Authoring Our Own Stories: Year Two - Explores issues of Community, Connection and Belonging
- Admin
- 3 days ago
- 2 min read
In 2023 we recruited six art students from Harris Academy Girls East Dulwich (HAGED), to become peer researchers. We did self-portraits in our first session and shared questions we wanted to explore together about civic identity. The group was keen to learn more about how we were going to use art practices to build our research projects. We wanted to highlight the skills and experience each group member already had and could contribute to Authoring Our Own Stories.

We have drawn a lot of knowledge from the group’s lived experience throughout the development of this work. For example, in the early stages of the peer training, the Young Leaders researched the spaces and places in their local area where they felt safe and welcomed and others where they were left feeling very conscious of their age, ethnicity and gender.
The outline for a Heat Map of how the Young Leaders experience their Civic identity in spaces and places in Southwark. ‘Tops and Pants’ is one of the evaluation tools we used to help the peer researchers self-assess their development.
As our time has progressed together, we have experimented with different materials such as collaging, clay and building bricks and different crafts such as origami, to present research questions.
In July, the Young Leaders were tasked with putting together their own research project using the skills and tools they had developed through their training. We met at Guildhall to pull our ideas together and form a workshop plan for the focus groups we would be visiting in August. Below are images of the group working through the questions that they wanted to ask in the focus groups and then developing activities to present them.
We used the symbol of the boat to represent identity, as historically London has been a city made up of diverse communities who have travelled to settle there…
Delivering Our Research Projects in the Summer of 2023
The Young Leaders visited seven youth projects over the summer to deliver their research projects. Feedback from the participants included sharing that using practical activities to ask the research questions maintained their engagement. The young men at Woodpecker Youth Club told us that they really enjoyed using building bricks, in particular to explore the research questions.

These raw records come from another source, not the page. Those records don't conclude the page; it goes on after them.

(** ** pull_request *)

(** The triggers resolved by [handlePullRequest]; an empty slice of the resolver
    is not nil, for it is made with [make]. *)
Definition handlePullRequest (body deliveryID : string) : M (err + unit) :=
  match decode_pull_request D body with
  | inl e => mret (inl (EFmt "parse pull_request: %w" []))
  | inr ev =>
    match clientForEvent (pe_Installation ev) EventTypePullRequest with
    | inl e => mret (inl e)
    | inr gh =>
      let action := pe_Action ev in
      if negb ((action == PullRequestActionOpened) || (action == PullRequestActionSynchronize) ||
               (action == PullRequestActionReopened) || (action == PullRequestActionLabeled))
      then mret (inr tt)
      else if (action == PullRequestActionLabeled) &&
              negb (match pe_Label ev with Some l => lb_Name l == ChetterReviewLabel | None => false end)
      then mret (inr tt)
      else
        (if action == PullRequestActionLabeled then isOwnBotLogin (pe_Sender_Login ev)
         else mret false) ≫= λ own_label,
        if (own_label : bool) then mret (inr tt)
        else
          let repo := er_FullName (pe_Repository ev) in
          received_audit deliveryID "pull_request" repo (pe_Number ev) EventTypePullRequest action
            (pe_Installation ev) ≫= λ _,
          let triggerAction := triggerActionFromPR ev repo in
          if triggerAction == "" then mret (inr tt)
          else
            let author := pr_User_Login (pe_PullRequest ev) in
            (if (triggerAction == TriggerEventFork) || (triggerAction == TriggerEventOpened)
             then isOwnBotLogin author ≫= λ own,
                  if (own : bool) then mret true
                  else checkAuthorWriteAccess gh repo author deliveryID
             else mret true) ≫= λ pass,
            if negb pass then mret (inr tt)
            else
              ask (ListEnabledPRReviewTriggersByRepo repo) ≫= λ r,
              match r with
              | inl e => mret (inl (EFmt "list pr review triggers: %w" []))
              | inr triggers =>
                let pr := pe_PullRequest ev in
                submitReviewForTrigger
                  (event_review triggerAction repo (pe_Number ev) (br_Ref (pr_Base pr))
                     (br_Ref (pr_Head pr)) (br_Repo_CloneURL (pr_Head pr)) "" (pe_Installation ev))
                  gh (Some triggers) triggerAction
              end
    end
  end.
Definition MarkTaskRunning (updatedAt : time) (id : string) : DB → Z * DB :=
  on_tasks (update_pk id (λ t, t_status t == "pending")
    (λ t, t{{ t_status := "running"; t_updated_at := updatedAt }})).

Record UpdateTaskAggregateParams := {
  ut_Status : string;
  ut_Summary : option string;
  ut_Error : option string;
  ut_ErrorCategory : string;
  ut_FailureCategory : string;
  ut_FailureMessage : option string;
  ut_EndedAt : option time;
  ut_UpdatedAt : time;
  ut_ID : string;
}.

Definition task_from_event (p : UpdateTaskAggregateParams) (t : Task) : Task :=
  t{{ t_status := ut_Status p;
      t_summary := ut_Summary p;
      t_error := ut_Error p;
      t_error_category := coalesce (nullif_empty (ut_ErrorCategory p)) (t_error_category t);
      t_failure_category := coalesce (nullif_empty (ut_FailureCategory p)) (t_failure_category t);
      t_failure_message := coalesce (ut_FailureMessage p) (t_failure_message t);
      t_ended_at := coalesce (ut_EndedAt p) (t_ended_at t);
      t_updated_at := ut_UpdatedAt p }}.

Definition UpdateTaskAggregateFromRunnerEvent (p : UpdateTaskAggregateParams) : DB → Z * DB :=
  on_tasks (update_pk (ut_ID p)
    (λ t, (t_status t == "running") || (t_status t == ut_Status p)) (task_from_event p)).

Definition RequeueTaskAfterExecutionAttemptLost (updatedAt : time) (taskID : string)
    : DB → Z * DB :=
  on_tasks (update_pk taskID (λ t, t_status t == "running")
    (λ t, t{{ t_status := "pending"; t_summary := None; t_error := None;
              t_error_category := None; t_ended_at := None; t_updated_at := updatedAt }})).

(** The first attempt, in key order, that a task row joins with and that
    satisfies [p]. *)
Definition joined_attempt (db : DB) (taskID : string) (p : ExecutionAttempt → bool)
    : option ExecutionAttempt :=
  snd <$> head (List.filter (λ kv, p kv.2) (attempts_of_task db taskID)).

Definition expired_timeout (before : time) (a : ExecutionAttempt) : bool :=
  (a_status a == "error") && (a_error_category a == Some "timeout") &&
  sql_lt (a_lease_expires_at a) (Some before).

Definition FailExpiredLeases (endedAt updatedAt before : time) (db : DB) : Z * DB :=
  on_tasks (update_where
    (λ id t, (t_status t == "running") &&
             bool_decide (is_Some (joined_attempt db id (expired_timeout before))))
    (λ id t, match joined_attempt db id (expired_timeout before) with
             | None => t
             | Some a =>
               t{{ t_status := "error"; t_error := a_error a;
                   t_error_category := Some "timeout"; t_failure_category := Some "timeout";
                   t_failure_message :=
                     Some ("Task timed out after " ^^ default "lease expiry" (a_error a));
                   t_ended_at := Some endedAt; t_updated_at := updatedAt }}
             end)) db.

Definition failed_with (category : string) (a : ExecutionAttempt) : bool :=
  (a_status a == "error") && (a_error_category a == Some category).

Definition FailPendingResumeTasksForMissingRunner (endedAt updatedAt : time) (db : DB) : Z * DB :=
  on_tasks (update_where
    (λ id t, (t_status t == "pending") &&
             bool_decide (is_Some (joined_attempt db id (failed_with "runner_unavailable"))))
    (λ id t, match joined_attempt db id (failed_with "runner_unavailable") with
             | None => t
             | Some a =>
               t{{ t_status := "error"; t_error := a_error a;
                   t_error_category := Some "runner_unavailable";
                   t_failure_category := Some "runner_lost";
                   t_failure_message :=
                     Some ("Runner unavailable: " ^^ default "unknown" (a_error a));
                   t_ended_at := Some endedAt; t_updated_at := updatedAt }}
             end)) db.

Definition isolation_error : string :=
  "no active runner enforces isolation (gVisor) for this task".

Definition FailPendingIsolationTasks (endedAt updatedAt : time) (db : DB) : Z * DB :=
  on_tasks (update_where
    (λ id t, (t_status t == "pending") &&
             bool_decide (is_Some (joined_attempt db id (failed_with "isolation_unavailable"))))
    (λ _ t, t{{ t_status := "error"; t_error := Some isolation_error;
                t_error_category := Some "isolation_unavailable";
                t_failure_category := Some "harness_error";
                t_failure_message := Some
                  "No active runner enforces isolation (gVisor) for this task; it cannot run unsandboxed.";
                t_ended_at := Some endedAt; t_updated_at := updatedAt }})) db.
(* ===== verification/Sample.v ===== *)
(** * A small database for the witnesses

    One submitted task ("t1", with its session, prompt and pending attempt)
    and two registered runners, of which "r2" enforces isolation. *)
From S2P Require Import Prelude GoStrings Status Repos Db Queries.

Definition sample_task : Task :=
  mkTask "pending" "do it" (Some "https://h/a") None None None 0 0 None (Some "team1") None None
    3 None None "api" None None None None None None None None None 0 None.

Definition sample_session (taskID : string) : AgentSession :=
  mkAgentSession (Some "team1") "running" "harness_session" None None None None None None None None
    None None None None None 0 0 None None None None None 1 taskID None None None None None
    [] ∅ None None None false None.

Definition sample_prompt (sessionID taskID : string) : UserPrompt :=
  mkUserPrompt sessionID taskID "pending" "do it" None None None 0 0 None None 1 None.

Definition sample_runner (isolation : bool) (lastSeen : time) : Runner :=
  mkRunner "active" None None None 1 0 1 0 0 0 None 0 lastSeen lastSeen ∅ isolation.

Definition sample_db : DB :=
  mkDB {[ "t1" := sample_task ]} {[ "s1" := sample_session "t1" ]}
    {[ "p1" := sample_prompt "s1" "t1" ]} {[ "a1" := pending_attempt "p1" 1 None 600 0 0 ]}
    {[ "r1" := sample_runner false 0; "r2" := sample_runner true 0 ]} ∅ ∅ ∅ ∅ ∅.

Definition sample_ids (n : nat) : string := "id" ^^ fmt_d (Z.of_nat n).

Definition no_skip (_ : string) : bool := false.
#[export] Instance ev_MarkExecutionAttemptClaimed p id :
  StmtFollows evolves (MarkExecutionAttemptClaimed p id).
Proof.
  intros db. apply evolves_attempts_pk. intros a _ Hp%bool_decide_eq_true. by apply le_pending.
Qed.
#[export] Instance ev_RenewLease l le up id r c :
  StmtFollows evolves (RenewExecutionAttemptLease l le up id r c).
Proof. intros db. apply evolves_attempts_pk. intros a _ _. by apply le_same. Qed.
#[export] Instance ev_MarkExecutionAttemptLost e en up id :
  StmtFollows evolves (MarkExecutionAttemptLost e en up id).
Proof.
  intros db. apply evolves_attempts_pk. intros a _ Hp%bool_decide_eq_true. by apply le_running.
Qed.
Lemma lease_expired_running before a : lease_expired before a = true → a_status a = "running".
Proof. unfold lease_expired. by intros [?%bool_decide_eq_true _]%andb_true_iff. Qed.
#[export] Instance ev_FailExpired e u b : StmtFollows evolves (FailExpiredExecutionAttempts e u b).
Proof.
  intros db. apply evolves_attempts_where. intros id a _ [Hp%lease_expired_running _]%andb_true_iff.
  destruct (task_row_of db a) as [[tid t]|]; [by apply le_running|by apply le_same].
Qed.
#[export] Instance ev_FailAllExpired e u b : StmtFollows evolves (FailAllExpiredExecutionAttempts e u b).
Proof.
  intros db. apply evolves_attempts_where. intros id a _ Hp%lease_expired_running. by apply le_running.
Qed.
Lemma attempt_le_active a a' :
  attempt_active (a_status a) = true → a_status a' ≠ "pending" → same_claim a a' →
  a_user_prompt_id a' = a_user_prompt_id a → attempt_le a a'.
Proof.
  intros Ha Hn Hc Hp. apply one_of_spec, list_elem_of_In in Ha. simpl in Ha.
  destruct Ha as [Ha|[Ha|[]]]; [by apply le_pending|by apply le_running].
Qed.
#[export] Instance ev_CancelByTask e en up id : StmtFollows evolves (CancelExecutionAttemptsByTask e en up id).
Proof.
  intros db. apply evolves_attempts_where. intros k a _ [_ Ha]%andb_true_iff. by apply attempt_le_active.
Qed.
#[export] Instance ev_CancelPending e en up : StmtFollows evolves (CancelPendingExecutionAttempts e en up).
Proof.
  intros db. apply evolves_attempts_where. intros k a _ Ha%bool_decide_eq_true. by apply le_pending.
Qed.
#[export] Instance ev_FailPendingMissing n e u s :
  StmtFollows evolves (FailPendingExecutionAttemptsForMissingRunner n e u s).
Proof.
  intros db. apply evolves_attempts_where.
  intros k a _ [[Ha%bool_decide_eq_true _]%andb_true_iff _]%andb_true_iff. by apply le_pending.
Qed.
#[export] Instance ev_FailPendingIsolation n e u s :
  StmtFollows evolves (FailPendingIsolationAttemptsWithoutCapableRunner n e u s).
Proof.
  intros db. apply evolves_attempts_where.
  intros k a _ [[Ha%bool_decide_eq_true _]%andb_true_iff _]%andb_true_iff. by apply le_pending.
Qed.
#[export] Instance ev_ClearAttemptExports now ttl :
  StmtFollows evolves (ClearExpiredExecutionAttemptExports now ttl).
Proof. intros db. apply evolves_attempts_where. intros k a _ _. by apply le_same. Qed.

We are grateful to Yuk-Lin Tan, who welcomed us to Camden Chinese Community Centre Over Half-Term

Over the Autumn the Young Leaders will be sharing their initial observations from the focus groups through creating individual storyboards. We will then do a Thematic Analysis of the work, coding the data and looking for emerging themes. Once this process is complete the group will decide what creative medium, they want to use to interpret the data they have generated and what key issues they want to share from their work with decision-makers.